## [THE PROBLEM]
Using the listing below, work out how many lines include the word "Instance". Only the number is to be given.
________________________________________
#[global] Program Instance Poll_PollerSpec : PollerSpec t := {|
  rep := prep;
  watched p := asked (pollfds_ p);
|}.
Next Obligation. intros p h A Hr. by eapply asked_wanted. Qed.
Next Obligation. intros p h A Hr. apply (pr_channels _ _ _ Hr). Qed.
Next Obligation. intros p h A fd c ev Hr HA. destruct (pr_in _ _ _ Hr _ _ _ HA) as (i & _ & _ & (ch & ? & ? & _) & _). by exists ch. Qed.
Next Obligation.
  intros p h A c ch ch' Hr Hc Hfd Hi.
  assert (forall fd1 c1 ev1 i1, placed p h fd1 c1 ev1 i1 -> placed p (<[c := ch']> h) fd1 c1 ev1 i1) as Hold.
  { intros fd1 c1 ev1 i1 (? & ? & (ch1 & Hc1 & ? & ?) & ?). split_and!; [done|lia|lia| |done]. destruct (decide (c1 = c)) as [->|].
    - exists ch'. rewrite lookup_insert_eq. simplify_eq. split_and!; [done|done|congruence].
    - exists ch1. by rewrite lookup_insert_ne. }
  destruct Hr as [H1 H2 H3 H4 H5]. split; [done|done|done| |].
  - intros fd1 c1 ev1 HA. destruct (H4 _ _ _ HA) as [i1 P1]. exists i1. by apply Hold.
  - intros i1 pfd Hpf. destruct (H5 _ _ Hpf) as (fd1 & c1 & ev1 & ? & ?). exists fd1, c1, ev1. split; [done|by apply Hold].
Qed.
Next Obligation.
  intros p h A c ch [H1 H2 H3 H4 H5] Hc.
  assert (forall fd1 c1 ev1 i1, placed p h fd1 c1 ev1 i1 -> placed p (<[c := ch]> h) fd1 c1 ev1 i1) as Hold.
  { intros fd1 c1 ev1 i1 (? & ? & (ch1 & Hc1 & ? & ?) & ?). split_and!; [done|lia|lia| |done]. exists ch1. rewrite lookup_insert_ne; [done|congruence]. }
  split; [done|done|done| |].
  - intros fd1 c1 ev1 HA. destruct (H4 _ _ _ HA) as [i1 P1]. exists i1. by apply Hold.
  - intros i1 pfd Hpf. destruct (H5 _ _ Hpf) as (fd1 & c1 & ev1 & ? & ?). exists fd1, c1, ev1. split; [done|by apply Hold].
Qed.
Next Obligation.
  intros p h A c [H1 H2 H3 H4 H5] Hc.
  assert (forall fd1 c1 ev1 i1, A !! fd1 = Some (c1, ev1) -> placed p h fd1 c1 ev1 i1 -> placed p (delete c h) fd1 c1 ev1 i1) as Hold.
  { intros fd1 c1 ev1 i1 HA (? & ? & (ch1 & Hc1 & ? & ?) & ?). split_and!; [done|lia|lia| |done]. exists ch1. rewrite lookup_delete_ne; [done|].
    intros <-. by apply (Hc fd1 ev1). }
  split; [done|done|done| |].
  - intros fd1 c1 ev1 HA. destruct (H4 _ _ _ HA) as [i1 P1]. exists i1. by apply Hold.
  - intros i1 pfd Hpf. destruct (H5 _ _ Hpf) as (fd1 & c1 & ev1 & ? & ?). exists fd1, c1, ev1. split; [done|by apply Hold].
Qed.
Next Obligation.
  intros p h A c ch Hr Hc Hfd Hev Hsz [(HA & He & Hi)|(ev & HA & _)]; [by apply poll_update_new|by eapply update_old].
Qed.
Next Obligation. intros. by apply poll_remove_ok. Qed.

#[global] Program Instance Poll_PollerFrame : PollerFrame t.
Next Obligation.
  intros p tid h c p' h' E. cbn in E. unfold updateChannel, Channel.deref in E.
  apply res_bind_Ok in E as ([] & Ht%assertInLoopThread_Ok & E). destruct (h !! c) as [ch|] eqn:Hc; [|done]. cbn [mbind res_bind] in E.
  exists ch. cbn. destruct (Channel.index_ ch <? 0).
  - apply assert_Ok in E as [Ein%bool_decide_eq_true E]. injection E as <- <-. cbn.
    split_and!; [done|by apply (strip_insert h c ch)|done|done|by left|done].
  - apply assert_Ok in E as [_ E]. apply assert_Ok in E as [Ein%bool_decide_eq_true E]. apply assert_Ok in E as [_ E].
    destruct (pollfds_ p !! _) as [pfd|]; [|done]. apply assert_Ok in E as [_ E]. injection E as <- <-. cbn.
    split_and!; [done..|by right|by rewrite insert_id].
Qed.
Next Obligation.
  intros p tid h c p' h' E. cbn in E. unfold removeChannel, Channel.deref in E.
  apply res_bind_Ok in E as ([] & Ht%assertInLoopThread_Ok & E). destruct (h !! c) as [ch|] eqn:Hc; [|done]. cbn [mbind res_bind] in E.
  exists ch. cbn. apply assert_Ok in E as [_ E]. apply assert_Ok in E as [Ein%bool_decide_eq_true E].
  apply assert_Ok in E as [_ E]. apply assert_Ok in E as [_ E].
  destruct (pollfds_ p !! _) as [pfd|], (last (pollfds_ p)) as [back|]; [|done..]. apply assert_Ok in E as [_ E].
  destruct (Channel.index_ ch =? _); [injection E as <- <-; by split_and!|].
  destruct (delete _ _ !! _) as [e|]; [|done]. destruct (h !! e) as [ech|] eqn:He; [|done]. cbn [mbind res_bind] in E.
  injection E as <- <-. cbn. split_and!; [done|by apply (strip_insert h e ech)|done..].
Qed.

Lemma poll_new_rep owner h : rep (new owner) h ∅.
Proof. split; cbn; [by rewrite fmap_empty|by rewrite map_size_empty|rewrite zlen_nil; unfold int_max; lia|done|done]. Qed.

End PollPoller.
________________________________________
## [SOLVED PROBLEM]
2